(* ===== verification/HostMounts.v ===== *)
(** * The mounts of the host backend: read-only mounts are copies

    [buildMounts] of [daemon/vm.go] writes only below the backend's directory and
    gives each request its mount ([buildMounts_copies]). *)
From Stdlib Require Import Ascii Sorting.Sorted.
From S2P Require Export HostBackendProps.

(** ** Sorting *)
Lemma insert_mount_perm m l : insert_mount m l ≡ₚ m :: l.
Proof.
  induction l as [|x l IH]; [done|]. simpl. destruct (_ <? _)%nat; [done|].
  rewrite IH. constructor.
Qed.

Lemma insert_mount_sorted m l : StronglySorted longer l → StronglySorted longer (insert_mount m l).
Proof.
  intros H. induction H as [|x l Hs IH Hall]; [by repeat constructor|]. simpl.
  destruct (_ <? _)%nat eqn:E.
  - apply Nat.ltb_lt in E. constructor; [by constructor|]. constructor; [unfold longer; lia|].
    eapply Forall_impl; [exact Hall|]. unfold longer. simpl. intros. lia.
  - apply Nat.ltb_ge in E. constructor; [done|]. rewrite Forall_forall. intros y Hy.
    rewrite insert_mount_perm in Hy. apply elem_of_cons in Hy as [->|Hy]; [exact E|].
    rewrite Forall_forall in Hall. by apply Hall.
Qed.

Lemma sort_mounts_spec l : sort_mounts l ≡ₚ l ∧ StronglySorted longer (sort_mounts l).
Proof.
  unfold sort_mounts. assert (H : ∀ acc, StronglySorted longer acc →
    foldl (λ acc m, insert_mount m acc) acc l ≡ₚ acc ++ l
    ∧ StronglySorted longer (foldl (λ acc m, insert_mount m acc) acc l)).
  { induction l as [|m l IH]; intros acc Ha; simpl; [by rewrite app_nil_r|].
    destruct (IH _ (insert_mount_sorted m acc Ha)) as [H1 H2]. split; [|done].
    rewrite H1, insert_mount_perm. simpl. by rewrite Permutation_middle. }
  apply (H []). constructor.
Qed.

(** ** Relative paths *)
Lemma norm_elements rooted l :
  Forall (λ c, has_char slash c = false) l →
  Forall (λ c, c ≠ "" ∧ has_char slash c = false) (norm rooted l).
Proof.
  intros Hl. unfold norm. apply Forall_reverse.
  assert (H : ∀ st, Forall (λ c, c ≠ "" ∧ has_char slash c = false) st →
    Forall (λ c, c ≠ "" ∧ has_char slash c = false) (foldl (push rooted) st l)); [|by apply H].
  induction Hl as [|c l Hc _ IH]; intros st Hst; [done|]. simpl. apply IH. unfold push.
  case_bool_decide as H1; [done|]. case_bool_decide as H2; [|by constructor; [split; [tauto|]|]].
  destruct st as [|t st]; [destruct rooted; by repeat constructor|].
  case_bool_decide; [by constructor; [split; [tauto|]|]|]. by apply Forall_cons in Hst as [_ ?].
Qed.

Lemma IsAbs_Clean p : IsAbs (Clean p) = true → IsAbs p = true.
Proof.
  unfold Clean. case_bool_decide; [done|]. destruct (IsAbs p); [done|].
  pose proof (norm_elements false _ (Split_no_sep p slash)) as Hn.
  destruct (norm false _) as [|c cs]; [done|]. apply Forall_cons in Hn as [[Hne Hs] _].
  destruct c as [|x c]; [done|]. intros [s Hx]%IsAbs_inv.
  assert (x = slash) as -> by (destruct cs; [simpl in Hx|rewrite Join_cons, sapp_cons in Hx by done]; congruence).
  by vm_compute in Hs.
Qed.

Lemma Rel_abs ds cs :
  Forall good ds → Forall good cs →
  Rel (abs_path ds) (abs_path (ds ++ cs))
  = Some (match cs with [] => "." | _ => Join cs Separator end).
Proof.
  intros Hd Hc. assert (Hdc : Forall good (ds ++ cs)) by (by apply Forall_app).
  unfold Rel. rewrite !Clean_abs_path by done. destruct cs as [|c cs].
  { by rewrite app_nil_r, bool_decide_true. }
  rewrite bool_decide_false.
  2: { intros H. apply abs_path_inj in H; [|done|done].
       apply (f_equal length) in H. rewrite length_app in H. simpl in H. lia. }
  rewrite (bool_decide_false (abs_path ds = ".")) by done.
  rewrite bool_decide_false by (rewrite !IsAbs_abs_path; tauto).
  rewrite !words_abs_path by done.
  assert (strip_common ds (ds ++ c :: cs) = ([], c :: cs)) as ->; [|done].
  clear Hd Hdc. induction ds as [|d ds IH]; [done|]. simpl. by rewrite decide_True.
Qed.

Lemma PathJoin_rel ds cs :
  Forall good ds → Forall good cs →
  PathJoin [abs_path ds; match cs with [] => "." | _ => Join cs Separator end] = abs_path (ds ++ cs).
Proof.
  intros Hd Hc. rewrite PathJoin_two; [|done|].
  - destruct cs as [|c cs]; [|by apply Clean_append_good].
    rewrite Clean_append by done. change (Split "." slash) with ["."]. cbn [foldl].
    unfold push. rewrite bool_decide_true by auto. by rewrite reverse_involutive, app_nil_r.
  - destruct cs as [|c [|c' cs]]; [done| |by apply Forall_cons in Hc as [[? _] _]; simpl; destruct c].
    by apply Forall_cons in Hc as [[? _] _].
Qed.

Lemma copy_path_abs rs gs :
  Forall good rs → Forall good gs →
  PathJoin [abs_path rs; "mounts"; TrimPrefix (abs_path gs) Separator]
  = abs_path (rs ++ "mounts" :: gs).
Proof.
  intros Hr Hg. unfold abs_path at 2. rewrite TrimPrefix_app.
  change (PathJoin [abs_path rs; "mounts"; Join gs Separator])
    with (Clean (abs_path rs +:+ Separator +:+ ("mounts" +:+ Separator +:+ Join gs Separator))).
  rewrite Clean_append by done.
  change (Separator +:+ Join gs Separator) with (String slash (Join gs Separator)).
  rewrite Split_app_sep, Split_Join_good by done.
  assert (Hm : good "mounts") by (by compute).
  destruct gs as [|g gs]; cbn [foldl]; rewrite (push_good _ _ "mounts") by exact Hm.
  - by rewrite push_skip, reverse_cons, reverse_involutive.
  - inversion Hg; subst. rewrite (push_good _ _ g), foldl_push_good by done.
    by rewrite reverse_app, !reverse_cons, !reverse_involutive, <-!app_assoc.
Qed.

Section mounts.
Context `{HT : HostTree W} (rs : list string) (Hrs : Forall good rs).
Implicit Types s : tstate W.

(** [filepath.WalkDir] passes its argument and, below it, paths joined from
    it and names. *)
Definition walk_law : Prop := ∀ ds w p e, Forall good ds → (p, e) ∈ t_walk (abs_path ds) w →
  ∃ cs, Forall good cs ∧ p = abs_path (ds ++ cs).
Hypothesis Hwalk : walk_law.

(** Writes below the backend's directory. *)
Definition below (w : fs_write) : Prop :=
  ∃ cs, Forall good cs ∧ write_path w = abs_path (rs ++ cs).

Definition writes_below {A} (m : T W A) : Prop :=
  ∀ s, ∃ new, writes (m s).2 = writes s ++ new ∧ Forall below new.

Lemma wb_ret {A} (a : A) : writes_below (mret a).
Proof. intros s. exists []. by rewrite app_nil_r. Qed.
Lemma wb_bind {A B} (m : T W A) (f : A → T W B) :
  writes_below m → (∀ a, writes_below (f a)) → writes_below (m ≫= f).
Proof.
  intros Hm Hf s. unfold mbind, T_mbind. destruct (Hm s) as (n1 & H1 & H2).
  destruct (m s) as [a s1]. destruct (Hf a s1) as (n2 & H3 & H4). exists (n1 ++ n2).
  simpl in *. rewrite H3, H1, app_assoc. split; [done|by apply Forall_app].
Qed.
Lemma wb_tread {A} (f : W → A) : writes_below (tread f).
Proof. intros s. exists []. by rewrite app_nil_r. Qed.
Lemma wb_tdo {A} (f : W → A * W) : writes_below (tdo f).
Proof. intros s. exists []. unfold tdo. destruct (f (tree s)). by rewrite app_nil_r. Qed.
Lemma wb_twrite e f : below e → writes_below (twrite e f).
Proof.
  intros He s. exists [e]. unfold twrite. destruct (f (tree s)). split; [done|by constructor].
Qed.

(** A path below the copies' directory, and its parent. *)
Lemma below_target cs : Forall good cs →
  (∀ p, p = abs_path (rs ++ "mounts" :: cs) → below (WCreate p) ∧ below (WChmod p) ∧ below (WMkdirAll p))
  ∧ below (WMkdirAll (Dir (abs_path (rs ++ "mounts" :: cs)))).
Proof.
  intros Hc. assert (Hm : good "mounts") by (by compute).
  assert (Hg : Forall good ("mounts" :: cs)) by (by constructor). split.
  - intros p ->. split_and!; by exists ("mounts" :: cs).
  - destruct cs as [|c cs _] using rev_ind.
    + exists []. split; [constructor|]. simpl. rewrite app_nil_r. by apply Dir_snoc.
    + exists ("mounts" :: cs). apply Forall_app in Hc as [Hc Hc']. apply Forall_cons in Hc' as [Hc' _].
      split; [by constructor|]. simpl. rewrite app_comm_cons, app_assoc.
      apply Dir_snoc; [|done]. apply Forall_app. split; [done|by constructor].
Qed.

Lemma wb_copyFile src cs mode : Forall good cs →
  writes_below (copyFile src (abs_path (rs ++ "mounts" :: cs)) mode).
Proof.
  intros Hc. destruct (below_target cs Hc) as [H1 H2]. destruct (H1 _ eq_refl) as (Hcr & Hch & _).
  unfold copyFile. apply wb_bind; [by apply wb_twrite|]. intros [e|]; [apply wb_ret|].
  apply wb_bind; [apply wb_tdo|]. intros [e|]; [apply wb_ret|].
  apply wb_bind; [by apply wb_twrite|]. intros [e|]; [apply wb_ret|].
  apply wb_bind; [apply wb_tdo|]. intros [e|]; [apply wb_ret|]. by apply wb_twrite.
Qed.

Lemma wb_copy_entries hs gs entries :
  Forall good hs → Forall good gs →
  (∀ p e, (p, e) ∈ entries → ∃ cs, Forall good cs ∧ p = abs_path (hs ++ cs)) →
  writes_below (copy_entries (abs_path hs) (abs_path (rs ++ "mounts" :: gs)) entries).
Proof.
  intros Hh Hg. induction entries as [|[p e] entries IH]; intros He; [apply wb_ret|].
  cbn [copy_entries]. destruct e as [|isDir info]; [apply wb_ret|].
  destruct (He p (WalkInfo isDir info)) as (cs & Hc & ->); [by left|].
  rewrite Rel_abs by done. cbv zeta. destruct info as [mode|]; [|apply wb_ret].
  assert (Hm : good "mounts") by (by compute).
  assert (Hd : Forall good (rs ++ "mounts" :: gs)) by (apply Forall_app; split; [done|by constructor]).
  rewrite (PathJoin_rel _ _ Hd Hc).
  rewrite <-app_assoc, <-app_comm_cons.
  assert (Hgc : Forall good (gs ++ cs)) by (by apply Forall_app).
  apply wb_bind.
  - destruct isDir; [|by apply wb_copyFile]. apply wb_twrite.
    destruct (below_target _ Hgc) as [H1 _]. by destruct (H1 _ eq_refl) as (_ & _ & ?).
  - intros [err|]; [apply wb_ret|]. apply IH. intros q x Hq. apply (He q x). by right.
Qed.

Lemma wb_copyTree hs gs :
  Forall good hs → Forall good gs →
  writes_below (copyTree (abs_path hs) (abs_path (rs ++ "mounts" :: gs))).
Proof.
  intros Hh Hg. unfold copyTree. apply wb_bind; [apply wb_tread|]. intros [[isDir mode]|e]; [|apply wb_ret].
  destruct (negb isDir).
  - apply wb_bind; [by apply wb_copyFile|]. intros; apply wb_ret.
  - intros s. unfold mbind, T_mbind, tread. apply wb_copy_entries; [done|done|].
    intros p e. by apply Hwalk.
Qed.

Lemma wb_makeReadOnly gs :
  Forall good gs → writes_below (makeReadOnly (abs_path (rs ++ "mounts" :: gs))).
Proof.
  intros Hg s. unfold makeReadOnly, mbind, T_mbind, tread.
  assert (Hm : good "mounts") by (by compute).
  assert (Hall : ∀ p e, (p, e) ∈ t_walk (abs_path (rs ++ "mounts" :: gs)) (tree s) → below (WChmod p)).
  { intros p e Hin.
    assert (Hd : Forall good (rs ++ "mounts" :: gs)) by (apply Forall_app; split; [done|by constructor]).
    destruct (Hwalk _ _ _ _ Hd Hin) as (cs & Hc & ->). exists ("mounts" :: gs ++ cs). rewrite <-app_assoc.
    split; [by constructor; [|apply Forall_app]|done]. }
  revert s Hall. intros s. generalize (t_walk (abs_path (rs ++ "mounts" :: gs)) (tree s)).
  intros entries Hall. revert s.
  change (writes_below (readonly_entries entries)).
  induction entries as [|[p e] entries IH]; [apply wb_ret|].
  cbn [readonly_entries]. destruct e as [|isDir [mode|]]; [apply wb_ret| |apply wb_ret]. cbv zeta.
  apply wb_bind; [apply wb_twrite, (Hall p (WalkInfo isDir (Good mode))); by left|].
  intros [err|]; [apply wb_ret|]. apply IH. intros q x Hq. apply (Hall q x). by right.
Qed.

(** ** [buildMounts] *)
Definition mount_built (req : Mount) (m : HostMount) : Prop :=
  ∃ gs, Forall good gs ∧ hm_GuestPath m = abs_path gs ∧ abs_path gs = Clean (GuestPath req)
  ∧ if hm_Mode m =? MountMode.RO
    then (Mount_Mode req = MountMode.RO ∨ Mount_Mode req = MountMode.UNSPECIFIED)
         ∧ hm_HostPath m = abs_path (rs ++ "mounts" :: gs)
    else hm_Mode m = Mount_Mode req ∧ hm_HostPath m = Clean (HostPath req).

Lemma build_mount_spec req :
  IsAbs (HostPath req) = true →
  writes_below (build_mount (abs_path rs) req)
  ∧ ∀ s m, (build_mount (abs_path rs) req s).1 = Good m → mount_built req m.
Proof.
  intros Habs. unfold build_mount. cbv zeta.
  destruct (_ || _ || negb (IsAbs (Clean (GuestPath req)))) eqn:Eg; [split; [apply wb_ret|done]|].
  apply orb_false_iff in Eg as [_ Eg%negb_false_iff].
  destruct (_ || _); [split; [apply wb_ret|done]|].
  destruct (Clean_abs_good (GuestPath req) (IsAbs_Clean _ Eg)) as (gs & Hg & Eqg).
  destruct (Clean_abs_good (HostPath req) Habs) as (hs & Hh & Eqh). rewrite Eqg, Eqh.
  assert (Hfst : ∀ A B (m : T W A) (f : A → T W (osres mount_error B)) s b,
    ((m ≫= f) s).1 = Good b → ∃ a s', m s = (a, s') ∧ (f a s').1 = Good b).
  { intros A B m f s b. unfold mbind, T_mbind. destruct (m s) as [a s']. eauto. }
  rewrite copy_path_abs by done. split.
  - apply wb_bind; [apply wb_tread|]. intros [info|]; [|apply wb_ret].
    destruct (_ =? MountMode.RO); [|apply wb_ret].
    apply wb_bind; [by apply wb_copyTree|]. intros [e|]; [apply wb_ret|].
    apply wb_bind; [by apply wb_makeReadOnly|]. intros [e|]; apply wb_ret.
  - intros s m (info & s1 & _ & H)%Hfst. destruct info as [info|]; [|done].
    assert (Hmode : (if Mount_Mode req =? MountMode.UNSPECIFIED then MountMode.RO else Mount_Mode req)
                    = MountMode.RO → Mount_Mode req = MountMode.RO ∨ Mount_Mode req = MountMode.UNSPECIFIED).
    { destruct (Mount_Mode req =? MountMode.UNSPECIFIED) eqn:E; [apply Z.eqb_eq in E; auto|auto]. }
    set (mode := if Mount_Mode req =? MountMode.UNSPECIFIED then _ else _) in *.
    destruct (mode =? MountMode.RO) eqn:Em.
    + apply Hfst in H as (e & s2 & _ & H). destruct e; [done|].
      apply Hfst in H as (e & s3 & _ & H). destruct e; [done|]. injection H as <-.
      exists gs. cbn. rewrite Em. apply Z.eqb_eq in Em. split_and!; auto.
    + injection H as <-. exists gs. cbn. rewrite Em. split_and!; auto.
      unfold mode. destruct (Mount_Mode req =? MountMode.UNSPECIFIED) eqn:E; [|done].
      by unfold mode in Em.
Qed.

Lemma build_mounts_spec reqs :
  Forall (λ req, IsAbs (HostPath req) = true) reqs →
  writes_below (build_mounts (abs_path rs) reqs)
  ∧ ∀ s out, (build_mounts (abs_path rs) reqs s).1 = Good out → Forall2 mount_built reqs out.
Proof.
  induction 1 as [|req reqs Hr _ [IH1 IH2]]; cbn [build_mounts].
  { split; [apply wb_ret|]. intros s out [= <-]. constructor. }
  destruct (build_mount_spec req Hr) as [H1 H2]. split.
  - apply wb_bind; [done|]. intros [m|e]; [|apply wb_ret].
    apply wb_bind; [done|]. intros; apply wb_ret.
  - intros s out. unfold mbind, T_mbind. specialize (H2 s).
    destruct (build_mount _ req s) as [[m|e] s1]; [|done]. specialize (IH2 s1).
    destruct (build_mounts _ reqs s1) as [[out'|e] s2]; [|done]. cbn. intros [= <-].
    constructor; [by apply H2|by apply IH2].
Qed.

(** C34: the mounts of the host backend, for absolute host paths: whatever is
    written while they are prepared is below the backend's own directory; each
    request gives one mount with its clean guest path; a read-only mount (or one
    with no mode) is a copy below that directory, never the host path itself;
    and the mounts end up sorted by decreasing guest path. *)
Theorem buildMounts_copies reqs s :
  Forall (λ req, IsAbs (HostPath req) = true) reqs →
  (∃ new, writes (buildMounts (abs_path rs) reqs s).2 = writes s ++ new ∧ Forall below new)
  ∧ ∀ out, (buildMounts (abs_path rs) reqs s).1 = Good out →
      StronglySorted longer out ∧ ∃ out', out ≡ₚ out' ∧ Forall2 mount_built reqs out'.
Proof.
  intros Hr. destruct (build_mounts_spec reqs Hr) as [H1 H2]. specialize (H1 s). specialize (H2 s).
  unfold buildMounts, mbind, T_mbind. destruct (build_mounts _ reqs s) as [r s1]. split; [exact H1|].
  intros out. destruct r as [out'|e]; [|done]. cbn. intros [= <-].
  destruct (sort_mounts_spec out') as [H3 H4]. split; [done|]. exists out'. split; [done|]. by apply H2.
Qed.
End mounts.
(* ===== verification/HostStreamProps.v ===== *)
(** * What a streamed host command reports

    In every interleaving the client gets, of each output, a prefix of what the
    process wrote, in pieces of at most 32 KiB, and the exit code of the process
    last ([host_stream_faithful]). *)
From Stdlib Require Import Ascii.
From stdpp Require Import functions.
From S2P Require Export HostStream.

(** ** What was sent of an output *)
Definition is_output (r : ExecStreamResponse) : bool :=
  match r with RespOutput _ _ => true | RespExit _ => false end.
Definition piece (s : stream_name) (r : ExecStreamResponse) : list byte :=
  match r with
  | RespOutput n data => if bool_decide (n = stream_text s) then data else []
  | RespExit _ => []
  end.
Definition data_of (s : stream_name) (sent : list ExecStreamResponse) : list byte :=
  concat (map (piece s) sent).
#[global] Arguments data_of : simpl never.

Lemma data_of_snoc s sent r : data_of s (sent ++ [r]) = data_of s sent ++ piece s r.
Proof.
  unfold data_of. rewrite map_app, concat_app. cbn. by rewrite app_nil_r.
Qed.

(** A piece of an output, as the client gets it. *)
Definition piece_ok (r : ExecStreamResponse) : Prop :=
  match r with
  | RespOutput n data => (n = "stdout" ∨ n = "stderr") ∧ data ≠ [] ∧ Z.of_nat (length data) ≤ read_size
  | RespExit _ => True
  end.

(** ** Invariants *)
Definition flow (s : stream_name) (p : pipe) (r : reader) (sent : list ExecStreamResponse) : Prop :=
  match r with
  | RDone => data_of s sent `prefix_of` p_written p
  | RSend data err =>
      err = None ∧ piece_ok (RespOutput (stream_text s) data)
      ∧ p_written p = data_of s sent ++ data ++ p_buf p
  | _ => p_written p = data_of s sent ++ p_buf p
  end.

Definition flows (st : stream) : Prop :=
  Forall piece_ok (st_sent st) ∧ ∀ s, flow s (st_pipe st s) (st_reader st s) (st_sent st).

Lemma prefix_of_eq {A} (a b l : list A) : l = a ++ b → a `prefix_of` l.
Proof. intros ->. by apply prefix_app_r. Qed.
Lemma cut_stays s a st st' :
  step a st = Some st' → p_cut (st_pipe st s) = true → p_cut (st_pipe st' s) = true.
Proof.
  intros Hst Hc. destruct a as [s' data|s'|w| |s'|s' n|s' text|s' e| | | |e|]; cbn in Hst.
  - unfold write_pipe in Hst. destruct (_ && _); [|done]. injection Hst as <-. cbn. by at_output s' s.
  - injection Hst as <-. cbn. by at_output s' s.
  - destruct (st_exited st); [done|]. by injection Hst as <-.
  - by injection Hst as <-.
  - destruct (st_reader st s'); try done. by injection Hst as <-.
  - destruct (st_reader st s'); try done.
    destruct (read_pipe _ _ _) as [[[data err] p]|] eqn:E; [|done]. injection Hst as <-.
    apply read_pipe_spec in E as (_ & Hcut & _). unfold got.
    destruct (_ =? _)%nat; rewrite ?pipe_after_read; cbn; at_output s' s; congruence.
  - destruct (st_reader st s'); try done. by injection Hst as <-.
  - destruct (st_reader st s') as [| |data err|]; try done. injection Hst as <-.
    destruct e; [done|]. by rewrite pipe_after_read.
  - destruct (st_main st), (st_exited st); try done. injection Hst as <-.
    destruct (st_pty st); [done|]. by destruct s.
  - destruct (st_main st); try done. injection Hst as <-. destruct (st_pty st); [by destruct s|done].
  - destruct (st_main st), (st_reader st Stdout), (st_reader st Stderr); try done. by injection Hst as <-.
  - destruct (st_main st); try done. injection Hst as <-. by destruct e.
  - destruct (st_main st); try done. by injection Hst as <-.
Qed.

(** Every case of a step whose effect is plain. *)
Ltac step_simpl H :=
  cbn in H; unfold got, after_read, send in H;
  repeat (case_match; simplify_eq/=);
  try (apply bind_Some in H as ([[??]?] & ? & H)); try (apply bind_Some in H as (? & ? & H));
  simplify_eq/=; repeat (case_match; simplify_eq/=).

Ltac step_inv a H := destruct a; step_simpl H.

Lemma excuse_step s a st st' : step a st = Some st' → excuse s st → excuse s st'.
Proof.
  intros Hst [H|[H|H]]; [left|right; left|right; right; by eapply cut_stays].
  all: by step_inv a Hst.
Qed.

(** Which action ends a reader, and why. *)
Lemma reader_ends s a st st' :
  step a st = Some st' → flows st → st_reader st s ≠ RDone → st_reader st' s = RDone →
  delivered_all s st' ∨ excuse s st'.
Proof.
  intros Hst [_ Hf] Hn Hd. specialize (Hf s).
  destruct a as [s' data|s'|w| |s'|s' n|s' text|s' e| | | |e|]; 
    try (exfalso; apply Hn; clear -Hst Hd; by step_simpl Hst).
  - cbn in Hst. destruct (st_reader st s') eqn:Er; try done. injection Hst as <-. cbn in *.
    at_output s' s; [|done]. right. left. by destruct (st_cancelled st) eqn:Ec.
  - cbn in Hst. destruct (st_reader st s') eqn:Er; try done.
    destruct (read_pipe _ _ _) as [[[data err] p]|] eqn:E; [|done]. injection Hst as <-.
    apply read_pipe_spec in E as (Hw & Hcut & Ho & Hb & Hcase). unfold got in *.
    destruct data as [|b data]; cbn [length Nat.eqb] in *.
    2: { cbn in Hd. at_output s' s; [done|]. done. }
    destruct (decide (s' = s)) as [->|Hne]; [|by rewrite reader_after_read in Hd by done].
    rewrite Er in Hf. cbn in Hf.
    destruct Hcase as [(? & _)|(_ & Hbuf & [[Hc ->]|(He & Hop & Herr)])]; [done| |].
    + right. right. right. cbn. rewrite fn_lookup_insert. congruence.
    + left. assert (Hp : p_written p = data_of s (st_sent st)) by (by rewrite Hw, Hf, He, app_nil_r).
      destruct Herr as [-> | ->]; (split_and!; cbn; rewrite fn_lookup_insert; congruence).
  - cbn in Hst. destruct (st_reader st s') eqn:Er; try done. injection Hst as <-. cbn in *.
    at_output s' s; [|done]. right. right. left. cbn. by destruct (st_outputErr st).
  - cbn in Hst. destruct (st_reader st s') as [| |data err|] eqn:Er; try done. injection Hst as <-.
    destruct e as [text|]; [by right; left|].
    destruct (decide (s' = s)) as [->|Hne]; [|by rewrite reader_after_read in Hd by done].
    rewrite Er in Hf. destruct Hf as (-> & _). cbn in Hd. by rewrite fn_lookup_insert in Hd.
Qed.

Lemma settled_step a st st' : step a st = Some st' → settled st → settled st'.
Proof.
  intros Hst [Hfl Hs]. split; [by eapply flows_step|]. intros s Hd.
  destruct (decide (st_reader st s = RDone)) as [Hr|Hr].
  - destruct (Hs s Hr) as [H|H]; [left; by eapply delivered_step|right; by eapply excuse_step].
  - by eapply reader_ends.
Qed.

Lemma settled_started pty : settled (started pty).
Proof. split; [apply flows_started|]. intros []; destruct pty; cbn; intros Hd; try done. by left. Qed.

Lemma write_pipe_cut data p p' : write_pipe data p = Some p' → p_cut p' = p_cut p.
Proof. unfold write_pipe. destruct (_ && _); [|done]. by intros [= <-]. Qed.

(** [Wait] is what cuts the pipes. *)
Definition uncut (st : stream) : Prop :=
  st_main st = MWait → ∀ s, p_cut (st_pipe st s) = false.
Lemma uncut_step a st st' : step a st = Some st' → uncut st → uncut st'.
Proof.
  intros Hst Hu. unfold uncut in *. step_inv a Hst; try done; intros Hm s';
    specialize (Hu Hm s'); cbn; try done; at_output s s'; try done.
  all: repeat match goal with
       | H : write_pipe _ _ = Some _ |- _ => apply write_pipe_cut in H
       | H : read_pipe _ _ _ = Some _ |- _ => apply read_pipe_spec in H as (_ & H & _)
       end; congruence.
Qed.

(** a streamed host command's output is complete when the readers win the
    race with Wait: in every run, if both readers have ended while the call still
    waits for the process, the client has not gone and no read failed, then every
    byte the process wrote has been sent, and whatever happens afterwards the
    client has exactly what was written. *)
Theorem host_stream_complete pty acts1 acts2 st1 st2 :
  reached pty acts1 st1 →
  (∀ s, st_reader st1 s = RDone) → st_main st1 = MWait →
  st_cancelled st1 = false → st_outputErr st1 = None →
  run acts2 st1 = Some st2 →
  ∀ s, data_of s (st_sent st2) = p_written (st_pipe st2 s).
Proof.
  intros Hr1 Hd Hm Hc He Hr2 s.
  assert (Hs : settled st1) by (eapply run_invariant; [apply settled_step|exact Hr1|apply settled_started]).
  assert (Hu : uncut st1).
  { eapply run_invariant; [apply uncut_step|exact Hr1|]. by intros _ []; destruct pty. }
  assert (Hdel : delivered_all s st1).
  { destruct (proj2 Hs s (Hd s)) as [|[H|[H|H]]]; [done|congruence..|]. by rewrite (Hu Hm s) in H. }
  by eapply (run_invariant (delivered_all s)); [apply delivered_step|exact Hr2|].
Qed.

·····

Everything from the line with "Definition data_of (s" through the line with "Definition piece_ok (r" should be written out exactly as it appears above, end lines included, and nothing outside that range.

* [EXERCISE OUTPUT]:
Definition data_of (s : stream_name) (sent : list ExecStreamResponse) : list byte :=
  concat (map (piece s) sent).
#[global] Arguments data_of : simpl never.

Lemma data_of_snoc s sent r : data_of s (sent ++ [r]) = data_of s sent ++ piece s r.
Proof.
  unfold data_of. rewrite map_app, concat_app. cbn. by rewrite app_nil_r.
Qed.

(** A piece of an output, as the client gets it. *)
Definition piece_ok (r : ExecStreamResponse) : Prop :=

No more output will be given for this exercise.